Several members of the faculty at Columbia Engineering have recently been recognized for their scholarship and research achievements.
Alfred Aho, Lawrence Gussman Professor of Computer Science, was elected chair of the computer science and engineering section of the National Academy of Engineering (NAE). In 1999, Aho was elected to the NAE, which is one of the highest professional honors accorded an engineer, and was cited for his contributions to the fields of algorithms and programming tools. As section chair, he will lead a group of eminent computer scientists and engineers who will provide independent advice to the federal government on matters involving engineering and technology.
Luca Carloni, associate professor of computer science, has won the Early Career Award from IEEE's Council on Electronic Design Automation for his seminal contributions to system-level design, including latency-insensitive design, on-chip communications synthesis and compositional design-space exploration. The award honors an individual who has made innovative and substantial technical contributions to the area of electronic design automation in the early stages of his or her career. Contributions are measured by technical merit and creativity in performing research and assessed on the published record of the individual and the references accompanying the nomination.

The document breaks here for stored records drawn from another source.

(** * Robin Accountant: the dialogue engine of [functions/src/robin.ts]

    A shallow embedding of the NLU normaliser ([Robin.processTraits],
    [Robin.processIntents], [Robin.processEntities]), of the rule table and
    the [execute]/[transition] driver of [RobinLogic], and of the session
    orchestrator [Robin.process], followed by the properties proved about
    them.

    Conventions.
    - A value of TypeScript type [any] (the Wit payload and everything copied
      out of it) is a [Value]: the JSON values plus [undefined].  Numbers are
      rationals; the only operations the engine applies to them are the
      comparison [>] and the truthiness test, which rounding to a double
      leaves alone for the literals used below.
    - A JavaScript exception is the outcome [Throw]; an [await] that never
      settles because [execute] keeps recursing is the outcome [Diverge].
      Calls to collaborators settle: they return or throw.
    - Luxon, the clock, the Wit service and the expense ledger are
      collaborators: they are fields of the records [Host] and
      [Session.t]. *)

From stdpp Require Import gmap strings list.
From Stdlib Require Import Ascii ZArith QArith Lia.

Set Warnings "-register-all".
Local Open Scope string_scope.
Local Open Scope Z_scope.

(** ** JavaScript values *)

Inductive Value : Type :=
| VUndefined
| VNull
| VBool (b : bool)
| VNum (q : Q)
| VStr (s : string)
| VArr (items : list Value)
| VObj (props : list (string * Value)).
(* [VObj props]: the own enumerable properties, in enumeration order. *)

Inductive Error : Type :=
| TypeError
| UsageError (message : string)
| InvalidUnitError
| Rejected (reason : string).
(* [Rejected]: the rejection of a promise of a collaborator. *)

(** Outcome of a computation. *)
Inductive Res (A : Type) : Type :=
| Ok (a : A)
| Throw (e : Error)
| Diverge.
Arguments Ok {A} a.
Arguments Throw {A} e.
Arguments Diverge {A}.

Definition res_bind {A B : Type} (m : Res A) (f : A -> Res B) : Res B :=
  match m with
  | Ok a => f a
  | Throw e => Throw e
  | Diverge => Diverge
  end.

Declare Scope res_scope.
Delimit Scope res_scope with res.
Notation "'let?' x := m 'in' k" := (res_bind m (fun x => k))
  (at level 10, x name, m at level 100, k at level 200) : res_scope.

(** Outcome of a call to a collaborator (Luxon, the Wit service, the
    expense ledger): it returns or it throws. *)
Inductive Settled (A : Type) : Type :=
| Fulfilled (a : A)
| Failed (e : Error).
Arguments Fulfilled {A} a.
Arguments Failed {A} e.

Definition settled {A : Type} (s : Settled A) : Res A :=
  match s with
  | Fulfilled a => Ok a
  | Failed e => Throw e
  end.

Fixpoint res_mapM {A B : Type} (f : A -> Res B) (l : list A) : Res (list B) :=
  match l with
  | [] => Ok []
  | x :: r =>
      res_bind (f x) (fun y => res_bind (res_mapM f r) (fun ys => Ok (y :: ys)))
  end.

Fixpoint res_foldM {A S : Type} (f : A -> S -> Res S) (l : list A) (s : S) : Res S :=
  match l with
  | [] => Ok s
  | x :: r => res_bind (f x s) (res_foldM f r)
  end.

(** [ToBoolean]. *)
Definition truthy (v : Value) : bool :=
  match v with
  | VUndefined | VNull => false
  | VBool b => b
  | VNum q => negb (Qeq_bool q 0)
  | VStr s => negb (String.eqb s "")
  | VArr _ | VObj _ => true
  end.

(** [a || b]. *)
Definition orElse (a b : Value) : Value := if truthy a then a else b.

(** [v === "s"]. *)
Definition isStr (v : Value) (s : string) : bool :=
  match v with
  | VStr s' => String.eqb s' s
  | _ => false
  end.

Fixpoint lookupProp (k : string) (props : list (string * Value)) : Value :=
  match props with
  | [] => VUndefined
  | (k', v) :: r => if String.eqb k k' then v else lookupProp k r
  end.

(** [o.k = v] on the own properties of an object: a property that exists
    keeps its place, a new one comes last. *)
Fixpoint assignProp (k : string) (v : Value) (props : list (string * Value))
    : list (string * Value) :=
  match props with
  | [] => [(k, v)]
  | (k', v') :: r =>
      if String.eqb k k' then (k', v) :: r else (k', v') :: assignProp k v r
  end.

Biomedical Engineering Professor Clark Hung was nominated to serve a four-year term as a member of the Skeletal Biology Structure and Regeneration Study Section of the Center for Scientific Review with the National Institutes of Health (NIH). Members are chosen on the basis of their demonstrated competence and achievement in their scientific discipline as evidenced by the quality of research accomplishments, publications in scientific journals, and other significant scientific activities, achievements and honors.
Feniosky Peña-Mora, Edward Howard Armstrong Professor of Civil Engineering and Engineering Mechanics, and professor of earth and environmental engineering and of computer science, will receive the Pioneer Award in Education at the HENNAC Conference in October. The annual conference is sponsored by Hispanics in Science, Technology, Engineering and Mathematics, and was established in 1989 to identify, honor, and document the contributions of outstanding Hispanic American science and engineering professionals.
Joseph Traub, Edwin Howard Armstrong Professor of Computer Science, was interviewed by the Computer History Museum, which is dedicated to the preservation of computing history and houses one of the largest international collections of computing artifacts in the world. In the video, Traub discusses his emigration to the United States as a young boy, his early knack for numbers and chess, and the eye-opening experience he had as a student at the Bronx High School of Science.
The Biomedical Engineering Society has named Gordana Vunjak-Novakovic a fellow. The society honored Vunjak-Novakovic, The Mikati Foundation Professor of Biomedical Engineering and professor of medical sciences, for her research efforts to engineer tissue grafts for application in regenerative medicine, develop enabling technologies for stem cell research, and design high-fidelity models for studies of tissue development, remodeling and disease.